The Library of Discarded Ideas
One day, I took a trip to the Jorge Luis Borges Library of Babel that you can reach by taking the vein of highway you find only when you take a wrong turn at the exact exit where you will spend at least 45 minutes finding the right way back to reality and your destination.
In the Library, I hoped, among the fractal hexagonal infinities a series of ideas I had thought of, and then discarded. For you see, in the JLB Library of Babel are all the ideas I had thrown into the discard pile of my consciousness. I had thought them too trite, too simplistic, too childish to plant into the under reaches of my grey matter, and so had supposed that, instead of giving them an opportunity to prove themself, I would simply throw them away.
Now, in my beat-up discard pile of a car - a gremlin displaced in time that had scratches and dents, and a window that was simply a trashbag - I found I had taken a wrong turn on the wrong turn to the Library of Babel and ended up in a long field of wheat where stood a small, infinitely dense, block of black.
Outside this block of black in a field of amber grain stood an aged, wizened man. He was portly and blind and for a moment I thought that it was simply Jorge Luis Borges himself. My Spanish isn't up to par yet, so I freaked out at that possibility.
Having found myself lost, though, and looking for some help. I spoke up.
"Excuse me, I've taken a wrong turn off a wrong turn. You know the way?"
"What is it you seek out?" He said, sounding like molasses and the aged sweet tang of bourbon.

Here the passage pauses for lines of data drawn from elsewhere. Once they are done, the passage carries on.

(* ===== verification/Types.v ===== *)
(** Shared kernel types: [include/errno.h], [include/sys/types.h],
    [include/sys/stat.h], [include/dirent.h], [include/syslimits.h]. *)

From S2P Require Import Prelude.

(** * Error numbers; a call reports failure [e] as the value [-e]. *)

Definition EPERM : Z := 1.
Definition ENOENT : Z := 2.
Definition ESRCH : Z := 3.
Definition EIO : Z := 5.
Definition EBADF : Z := 9.
Definition EAGAIN : Z := 11.
Definition ENOMEM : Z := 12.
Definition EACCES : Z := 13.
Definition EEXIST : Z := 17.
Definition ENODEV : Z := 19.
Definition ENOTDIR : Z := 20.
Definition EISDIR : Z := 21.
Definition EINVAL : Z := 22.
Definition EMFILE : Z := 24.
Definition EMLINK : Z := 31.
Definition ENOSYS : Z := 38.
Definition EWOULDBLOCK : Z := EAGAIN.

(** * Device numbers *)

Definition makedev (maj min : Z) : Z :=
  u32 (Z.lor (Z.shiftl (Z.land maj 65535) 16) (Z.land min 65535)).
Definition minor (dev : Z) : Z := Z.land dev 65535.
Definition major (dev : Z) : Z := Z.shiftr dev 16.

Definition NAME_MAX : Z := 1024.

(** * File modes *)

Definition S_IFMT : Z := 61440.     (* 0170000 *)
Definition S_IFDIR : Z := 16384.    (* 0040000 *)
Definition S_IFCHR : Z := 8192.     (* 0020000 *)
Definition S_IFBLK : Z := 24576.    (* 0060000 *)
Definition S_IFREG : Z := 32768.    (* 0100000 *)
Definition S_IFIFO : Z := 4096.     (* 0010000 *)
Definition S_IFLNK : Z := 40960.    (* 0120000 *)
Definition S_IFSOCK : Z := 49152.   (* 0140000 *)

Definition S_ISDIR (mode : Z) : bool := Z.land mode S_IFMT =? S_IFDIR.
Definition S_ISCHR (mode : Z) : bool := Z.land mode S_IFMT =? S_IFCHR.
Definition S_ISBLK (mode : Z) : bool := Z.land mode S_IFMT =? S_IFBLK.
Definition S_ISREG (mode : Z) : bool := Z.land mode S_IFMT =? S_IFREG.

Record stat : Type := Stat {
  st_dev : Z;
  st_ino : Z;
  st_mode : Z;
  st_nlink : Z;
  st_uid : Z;
  st_gid : Z;
  st_rdev : Z;
  st_size : Z;
  st_blksize : Z;
  st_blocks : Z;
  st_mtime : Z;
}.

Record dirent : Type := Dirent {
  d_ino : Z;
  d_mode : Z;
  d_name : list Z;
}.

(** * Lemmas *)

Lemma land_ones_16 a : Z.land a 65535 = a mod 2 ^ 16.
Proof. change 65535 with (Z.ones 16). by rewrite Z.land_ones. Qed.

Lemma makedev_eq maj min :
  0 <= maj < 65536 -> 0 <= min < 65536 -> makedev maj min = maj * 65536 + min.
Proof.
  intros Hj Hn. unfold makedev. rewrite !land_ones_16, !Z.mod_small by lia.
  rewrite lor_shiftl_add, u32_small by lia. lia.
Qed.

Lemma major_makedev maj min :
  0 <= maj < 65536 -> 0 <= min < 65536 -> major (makedev maj min) = maj.
Proof.
  intros Hj Hn. rewrite makedev_eq by done. unfold major. rewrite Z.shiftr_div_pow2 by lia.
  change (2 ^ 16) with 65536. rewrite Z.div_add_l, Z.div_small by lia. lia.
Qed.

Lemma minor_makedev maj min :
  0 <= maj < 65536 -> 0 <= min < 65536 -> minor (makedev maj min) = min.
Proof.
  intros Hj Hn. rewrite makedev_eq by done. unfold minor. rewrite land_ones_16.
  change (2 ^ 16) with 65536. rewrite Z.add_comm, Z.mod_add, Z.mod_small by lia. done.
Qed.

(** A mode built from one type constant and bits below it has that type. *)
Lemma land_IFMT t p : Z.land p S_IFMT = 0 -> Z.land (Z.lor t p) S_IFMT = Z.land t S_IFMT.
Proof. intros H. by rewrite Z.land_lor_distr_l, H, Z.lor_0_r. Qed.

"I'm looking for the branch of the Library of Babel where I can find an idea I threw away in a fit of pique."
"There is no such aisle in the Library"
"Why not. Isn't it infinite?"
"Those ideas which are so cruelly thrown by the wayside are sent to another, darker place." He pulled his cane and tapped against the infinitely dark and black cube.
"What is it?"
"The Library of Discarded Ideas."
"Why would another library exist for ideas stillborn?"
"You have answered your own question."
"I don't like these riddles."
The man fiddled with an enormous set of keys.
"Did you love this idea?" He asked.
"Only when I realized that I threw it away," I said, feeling a bit abashed.
"Ah, so you are not content to sit with an idea for long?"
"That isn't true. This idea simply had no potential."
"How long ago did you discard this idea."
He stood and turned his back to me, and I found it insulting, I must say. The sky turned mauve and ochre and stars winked out as the black box sprouted a door. I looked at him.
"Before we go in, I must ask you. You are willing to work with this idea once you are reunited with it?"
"I absolutely must. It is a genius idea, I had simply not seen its potential."
He nodded as if he'd heard that story before and I followed him in.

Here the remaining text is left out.